A local boutique investment manager is not only dishing up results for its clients, but is rated among the best in the world.

Auckland-based Pie Funds this month grabbed seventh place out of 148,000 funds globally ranked by Morningstar - nudging it up one spot from its previous position.

Rankings aside, any investor who put $100,000 into Pie Funds' flagship growth fund when it launched in 2007 would now have an investment worth around $532,166.

Founder and chief executive Mike Taylor says the recipe for its top 10 success is nothing more than common sense mixed with a dash of Warren Buffett-style methodology.


"Simply find a good business that is growing, buy it at a reasonable price and hold on to it," he says.

"Obviously it's a little bit more complicated than that, but that is it in a nutshell.

Taylor says his job is to spot good businesses before everyone else does. "The skill of that is to look at a business and say: what do you think this business could look like in three to five years' time?"

Taylor says his portfolio strategy does set him apart from a conventional fund manager.

Rather than buy into 50 or 100 companies across the market, Taylor says his funds might only invest in a dozen or so companies.

"I'd rather put my money into my fifth best idea than my fiftieth best idea because your fiftieth best idea is never going to be as good as your third or fourth.

"There are only so many good things that you can buy, so you want to be disciplined about how you allocate your money so you're ensuring you're always putting it into your top 10."

Traditionally, a fund manager will look to "own the market", says Taylor, meaning there isn't much discrepancy between what the market returns and what these fund managers can achieve.


"I'm just looking for 12 good investments regardless of what the market does, so I'm not really focused on the market, I just want to have a share in a well-run business." Those well-run businesses also tend to be small.

"It's easier for a small company to grow ten-fold than it is for a large company to grow ten-fold.

"Sure, there are exceptions like Amazon and Apple, but generally it's small businesses that grow to be large businesses, not large becoming mega."

There are only so many good things that you can buy, so you want to be disciplined.

Australia's Vita Group is an example Taylor gives.
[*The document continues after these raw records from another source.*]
(* ===== verification/RaMtdProps.v ===== *)
(** The flash functions of the kernel on a partition of any NOR flash driver: they
    do what [Flash] says of them on an abstract NOR device, so that what is proved
    of the NVRAM driver on such a device holds of it on the partition. *)

From S2P Require Import Prelude Flash FlashProps Io Mtdpart RaMtd Raspi SpiChip RaspiWrite MtdpartSpec.
#[global] Open Scope Z_scope.
#[global] Open Scope fw_scope.

(** Programming what has been erased is storing. *)
Lemma program_erased w a d :
  (a + length d ≤ length w)%nat → bytes_ok d →
  nor_program (nor_erase_range w a (length d)) a d = splice w a d.
Proof.
  intros Ha Hd. unfold nor_program, nor_erase_range.
  pose proof (load_splice w a (replicate (length d) 0xff)) as HL. rewrite length_replicate in HL.
  specialize (HL Ha). apply load_Ret in HL as [_ HL]. rewrite <-HL.
  rewrite land_erased by done. rewrite splice_overwrite; rewrite ?length_replicate; done.
Qed.

Section RaMtdProps.
Context {D : Type} `{NorMaster D} `{Kzalloc} `{Malloc}.
Implicit Types (s : mtd_core D).

(** * A device in use

    [ptr] is the device of that name; [part] is it, with some number of users. *)
Definition used (n : Z) (part : mtd_part) : mtd_part := part ⦃ part_mtd / mtd_usecount := n ⦄.

Lemma part_ok_used m n part : part_ok m part → part_ok m (used n part).
Proof. intros [? ? ? ? ?]. by split. Qed.

Record device (m : mtd_info_t) (name : string) (ptr : nat) (part : mtd_part) (mem : bytes) s : Prop := {
  dv_find : find_name (slaves s) name (mtd_table s) = Some ptr;
  dv_state : core_state m ptr part mem s
}.

(** The names stay the same when a device gets another number of users. *)
Lemma find_name_used (h : gmap nat mtd_part) name t ptr part n :
  h !! ptr = Some part → find_name (<[ptr := used n part]> h) name t = find_name h name t.
Proof.
  intros Hp. induction t as [|d t IH]; cbn [find_name]; [done|]. rewrite IH.
  destruct d as [p|]; [|done]. cbn. destruct (decide (p = ptr)) as [->|].
  - by rewrite lookup_insert_eq, Hp.
  - by rewrite lookup_insert_ne by done.
Qed.

Lemma device_used m name ptr part mem s n :
  device m name ptr part mem s →
  device m name ptr (used n part) mem (s ⦃ slaves := <[ptr := used n part]> (slaves s) ⦄).
Proof.
  intros [Hf (Hp & Hok & Hd)]. split; cbn; [by rewrite (find_name_used _ _ _ _ part)|].
  unfold core_state. cbn. split_and!; [by rewrite lookup_insert_eq|by apply part_ok_used|done].
Qed.

Lemma wp_get_device m name ptr part mem s Q :
  device m name ptr part mem s →
  (∀ s', device m name ptr (used (mtd_usecount (part_mtd part) + 1) part) mem s' → Q (inr ptr) s') →
  wp (get_mtd_device_nm name) Q s.
Proof.
  intros Hd HQ. unfold get_mtd_device_nm. apply wp_bind, wp_gets, wp_bind, wp_gets.
  destruct Hd as [Hf Hs] eqn:E. rewrite Hf. cbn [use_device]. apply wp_bind.
  eapply wp_slave; [apply Hs|]. apply wp_bind, wp_modify, wp_ret, HQ. by apply device_used.
Qed.

Lemma wp_put_device m name ptr part mem s Q :
  device m name ptr part mem s → 0 < mtd_usecount (part_mtd part) →
  (∀ s', device m name ptr (used (mtd_usecount (part_mtd part) - 1) part) mem s' → Q () s') →
  wp (put_mtd_device ptr) Q s.
Proof.
  intros Hd Hu HQ. unfold put_mtd_device. destruct Hd as [Hf Hs] eqn:E. apply wp_bind.
  eapply wp_slave; [apply Hs|]. apply wp_bind, wp_modify.
  rewrite (proj2 (Z.ltb_ge _ _)) by lia. apply wp_ret, HQ. by apply device_used.
Qed.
Pie Funds invested in the mobile phone store operator back in 2012 when the shares were worth 23c each.

Led by an entrepreneurial CEO, the company has not only ridden the smartphone wave, but it has developed systems, processes and a company culture to turn average performing retail stores into highly profitable ventures. This week Vita Group stock is trading around the A$4.76 ($5.07) mark.

In the five years Pie Funds has held its stake in Vita Group, it's made 20 times its original investment, says Taylor.
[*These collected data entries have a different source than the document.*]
(** * A partition and its bytes

    The partition object [ptr] of the heap [h] is [part], the table is [t]; the
    partition holds [w], and the rest of the flash is as in [base]. *)
Record holds (m : mtd_info_t) (h : gmap nat mtd_part) (t : list (option nat)) (ptr : nat) (part : mtd_part)
    (base w : bytes) s : Prop := {
  hd_slaves : slaves s = <[ptr := part]> h;
  hd_table : mtd_table s = t;
  hd_part : part_ok m part;
  hd_flash : nm_state m (splice base (Z.to_nat (part_offset part)) w) (drv s);
  hd_window : length w = Z.to_nat (mtd_size (part_mtd part));
  hd_base : mtd_size m = Z.of_nat (length base)
}.

Lemma holds_intro m ptr part mem s :
  core_state m ptr part mem s → holds m (slaves s) (mtd_table s) ptr part mem (window part mem) s.
Proof.
  intros (Hp & Hok & Hd). destruct (nm_wf _ _ _ Hd) as (_ & Hm & _).
  split; [by rewrite insert_id|done|done| |by apply (window_length m)|done]. by rewrite (put_window m).
Qed.

Section Partition.
Context (m : mtd_info_t) (h : gmap nat mtd_part) (t : list (option nat)) (ptr : nat) (part : mtd_part) (base : bytes).
Local Abbreviation size := (mtd_size (part_mtd part)).
Local Abbreviation holds := (holds m h t ptr part base).

Lemma holds_sizes w s :
  holds w s → 0 ≤ size < 2 ^ 32 ∧ Z.of_nat (length w) = size ∧ 0 < mtd_erasesize m ∧
  (Z.to_nat (part_offset part) + length w ≤ length base)%nat.
Proof.
  intros [_ _ [Ho Hs He _ _] Hd Hw Hb]. destruct (nm_wf _ _ _ Hd) as (_ & _ & Hm & Hes). lia.
Qed.

Lemma holds_core w s :
  holds w s → core_state m ptr part (splice base (Z.to_nat (part_offset part)) w) s.
Proof. intros [Hs _ Hok Hd _ _]. split_and!; [by rewrite Hs, lookup_insert_eq|done|done]. Qed.

Lemma holds_view w s :
  holds w s → window part (splice base (Z.to_nat (part_offset part)) w) = w.
Proof. intros [_ _ Hok _ Hw Hb]. by apply (window_put m). Qed.

Lemma holds_bytes w s : holds w s → bytes_ok w.
Proof.
  intros Hs. rewrite <-(holds_view _ _ Hs). destruct (nm_wf _ _ _ (hd_flash _ _ _ _ _ _ _ _ Hs)) as (Hb & _).
  unfold window. by apply bytes_ok_take, bytes_ok_drop.
Qed.

(** A request leaves a partition that holds what the specification says. *)
Lemma holds_request w s r a s' :
  holds w s → answered m ptr part (splice base (Z.to_nat (part_offset part)) w) r s a s' →
  let '(a', w') := spec_request (part_mtd part) w r in a = a' ∧ holds w' s'.
Proof.
  intros Hs Ha. pose proof (holds_sizes _ _ Hs) as (_ & _ & _ & Hl). unfold answered in Ha.
  rewrite (holds_view _ _ Hs) in Ha. destruct (spec_request _ w r) as [a' w'].
  destruct Ha as (-> & Hw' & Hs' & Hc). split; [done|]. destruct Hs as [Hsl Ht Hok Hd Hw Hb].
  rewrite splice_overwrite in Hc by lia. destruct Hc as (_ & _ & Hd').
  split; [by rewrite Hs'|by rewrite Hs'|done|done|lia|done].
Qed.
Not every investment has been a winner, but Taylor says when investments start stuttering he doesn't muck around and exits fast "because they generally get worse and worse".
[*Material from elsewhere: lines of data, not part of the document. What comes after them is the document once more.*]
(** What is written to a window of the flash is written to the flash. *)
Lemma splice_flashed mem off size d e :
  (length d ≤ e ≤ size)%nat → (off + size ≤ length mem)%nat →
  splice mem off (flashed (take size (drop off mem)) d e) = splice mem off (d ++ replicate (e - length d) 0xff).
Proof.
  intros Hd Hm. unfold splice, flashed. rewrite <-!app_assoc. do 3 f_equal.
  rewrite !length_app, !length_replicate, length_drop, length_take, length_drop.
  apply list_eq. intros i. rewrite lookup_drop.
  destruct (decide (i < size - e)%nat) as [Hi|Hi].
  - rewrite lookup_app_l by (rewrite length_drop, length_take, length_drop; lia).
    rewrite lookup_drop, lookup_take_lt, lookup_drop by lia. f_equal. lia.
  - rewrite lookup_app_r by (rewrite length_drop, length_take, length_drop; lia).
    rewrite length_drop, length_take, length_drop, lookup_drop. f_equal. lia.
Qed.

Section Kernel.
Context {HW : Type} `{SpiFlash HW} `{DevNodes}.

Definition kernel_size (ch : chip_info) : Z := Z.min 0xfb0000 (flash_bytes ch - 0x50000).
Definition kernel_part (ch : chip_info) : mtd_part := made_part true 0 4 ("Kernel"%string, 0x50000, kernel_size ch).

(** [/proc/mtd] has the name in the line of device 4 only. *)
Lemma kernel_scan (d : raspi HW) ch :
  ch ∈ chips_data →
  scan_proc "Kernel" (mtd_read_proc (slaves (layer d (layout (flash_bytes ch))))
                        (mtd_table (layer d (layout (flash_bytes ch))))) = Some (Z.of_nat 4).
Proof.
  intros Hch. destruct (chips_sizes ch Hch) as [Hs Hn]. unfold flash_bytes. rewrite Hs.
  rewrite !elem_of_cons, elem_of_nil in Hn.
  destruct Hn as [-> | [-> | [-> | [-> | [-> | []]]]]]; by vm_compute.
Qed.

Lemma kernel_named (d : raspi HW) ch mem :
  ch ∈ chips_data → has_node 4 → nm_state (raspi_mtd_info ch) mem d →
  let s := layer d (layout (flash_bytes ch)) in
  named (raspi_mtd_info ch) (slaves s) (mtd_table s) 4 (kernel_part ch) "Kernel" 4 ∧
  holds (raspi_mtd_info ch) (slaves s) (mtd_table s) 4 (kernel_part ch) mem (window (kernel_part ch) mem) s.
Proof.
  intros Hch Hnode Hnm s.
  pose proof (layout_device ch mem d 4 "Kernel" 0x50000 (kernel_size ch) Hnm Hch eq_refl) as [_ Hc].
  assert (aligned (raspi_mtd_info ch) (kernel_size ch)) as Hal.
  { unfold aligned. replace (mtd_erasesize (raspi_mtd_info ch)) with 65536.
    - by eapply (layout_sizes ch 4 "Kernel" 0x50000).
    - destruct (chips_geometry ch Hch) as (Hss & _). cbn. by rewrite Hss. }
  split; [|by apply holds_intro]. split; [|done|unfold MAX_MTD_DEVICES; lia|done|done|done|done|exact Hal].
  rewrite insert_id by (apply Hc). by apply kernel_scan.
Qed.
End Kernel.

(** * Properties *)

Section Properties.
Context {D F : Type} `{NorMaster D} `{Malloc} `{DevNodes} `{FilesOk F}.
Implicit Types (s : mtd_core D).

(** C16. [mtd write] on a partition of any NOR flash: when the image fits, whatever the
    flash held and however the reads of the image are cut, the program ends with
    success, asks for a reboot if told to, and has left in the partition the image, then erased
    bytes up to the end of its last block, then what was there; the device is
    closed, and no other byte of the flash has changed. *)
Theorem mtd_tool_installs m h t ptr part base name k opts o image f w s :
  malloc_never_fails → named m h t ptr part name k → holds m h t ptr part base w s →
  parsed (D := D) opts o → Forall (eq name) (o_erase o) → image ≠ "-"%string → file_open image = Some f →
  let len := if o_len o =? 0 then file_size image else o_len o in
  0 ≤ len < 2 ^ 31 →
  let img := take (Z.to_nat len) (img_data (img_lseek (o_offset o) f)) in
  Z.of_nat (length img) ≤ mtd_size (part_mtd part) →
  ∃ s', main m opts ["write"%string; image; name] s = Ret (inr (0, o_boot o), s') ∧
    holds m h t ptr part base
      (flashed (after_e (o_erase o) w) img (Z.to_nat (round_up (mtd_erasesize m) (Z.of_nat (length img))))) s'.
Proof.
  intros HM Hnd Hs Hp Hl Him Hopen len Hlen img Himg.
  destruct (wp_main_write (F := F) HM m h t ptr part base name k Hnd opts o image f w s (λ r s', r = inr (0, o_boot o) ∧
    holds m h t ptr part base (flashed (after_e (o_erase o) w) img
      (Z.to_nat (round_up (mtd_erasesize m) (Z.of_nat (length img))))) s')) as (r & s' & E & -> & Hs'); [done..| |eauto].
  intros s1 Hs1. eapply wp_mono; [by eapply wp_mtd_write|]. fold len. fold img.
  intros [x|x] s2; [|by intros (_ & _ & Hs2)]. intros (_ & Hover & _). fold len in Hover. fold img in Hover. lia.
Qed.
In terms of timing the market, Pie Funds' launch in 2007 was a baptism of fire. Any investment at start-up would have spent a good 12 months in negative territory.

Taylor says surviving that period came down to guts, determination and a general belief that a downturn always ends and when it does there will be lots of opportunities.

Crashes and recessions tend to last a couple of years, but the good periods last a lot longer, he says.

"The surest thing that I can say is there will be another crisis, another stock market crash, so as long as you are aware that at some point when you are an investor everything is going to go south on you and there is nothing you can really do about it.

"If you always have that at the back of your mind then you are semi-prepared for those scenarios.

"It's the investor that thinks they can do no wrong ... that tends to panic."

Pie Funds has talked about wanting to offer a KiwiSaver product, but for now that is off the table despite existing clients being keen.

Taylor says not only does the KiwiSaver business model require significant scale, the firm's investment style would not suit the larger volumes of money that would have to be deployed.

"All our strategies are closed so if we open a KiwiSaver fund then we've got to put it somewhere.

"We are launching some funds at the moment, which are offshore-based, that will give us more capacity.

"Maybe that could do KiwiSaver, but specifically what we do here in Australia and New Zealand, we can't take any more money."